TASK DESCRIPTION — An exact copy is required of the lines from the one with "timeline <- lift net ;;" through the last line of the material below, and of nothing else.

=== INFORMATION GIVEN ===

(** [{...birthData, k1: v1, ...}] *)
Definition spread_object (birthData : value) (extra : list (string * value)) :
    value :=
  match birthData with
  | Obj o => Obj (spread o extra)
  | _ => Obj (spread [] extra)
  end.

(** [getEnhancedTransit(birthData, new Date())]; the three numbers are the
    date's [getFullYear()], [getMonth() + 1] and [getDate()]. *)
Definition getEnhancedTransit (birthData : value) (ty tm td : number) :
    M results_world unit :=
  res_post "/transit/enhanced"
    (spread_object birthData
       [("transit_year", Number ty); ("transit_month", Number tm);
        ("transit_day", Number td)]).

Definition getTransitTimeline (birthData : value) (area : value) :
    M results_world unit :=
  res_post "/transit/timeline" (spread_object birthData [("area", area)]).

Definition getHouseInterpretation (birthData : value) : M results_world unit :=
  res_post "/interpretation/houses" birthData.

Inductive settled2 : Type :=
| Fulfilled2 (transit timeline : value)
| Rejected2 (e : error).

Definition fetchTransit (birthData : value) (ty tm td : number)
    (net : settled2) : M results_world unit :=
  setTransitLoading true ;;
  finally
    (try_catch
       (getEnhancedTransit birthData ty tm td ;;
        getTransitTimeline birthData (Str "career") ;;
        match net with
        | Rejected2 e => throw e
        | Fulfilled2 transit timeline =>
            setResTransitData transit ;; setTimelineData timeline
        end)
       (fun e => res_console_error "Transit fetch error:"))
    (setTransitLoading false).

Definition handleTransitAreaPress (birthData : value) (area : string)
    (net : completion value) : M results_world unit :=
  setSelectedTransitArea (Str area) ;;
  try_catch
    (getTransitTimeline birthData (Str area) ;;
     timeline <- lift net ;;
     setTimelineData timeline)
    (fun e => res_console_error "Transit timeline fetch error:").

===

OUTPUT FOR THIS TASK —
     timeline <- lift net ;;
     setTimelineData timeline)
    (fun e => res_console_error "Transit timeline fetch error:").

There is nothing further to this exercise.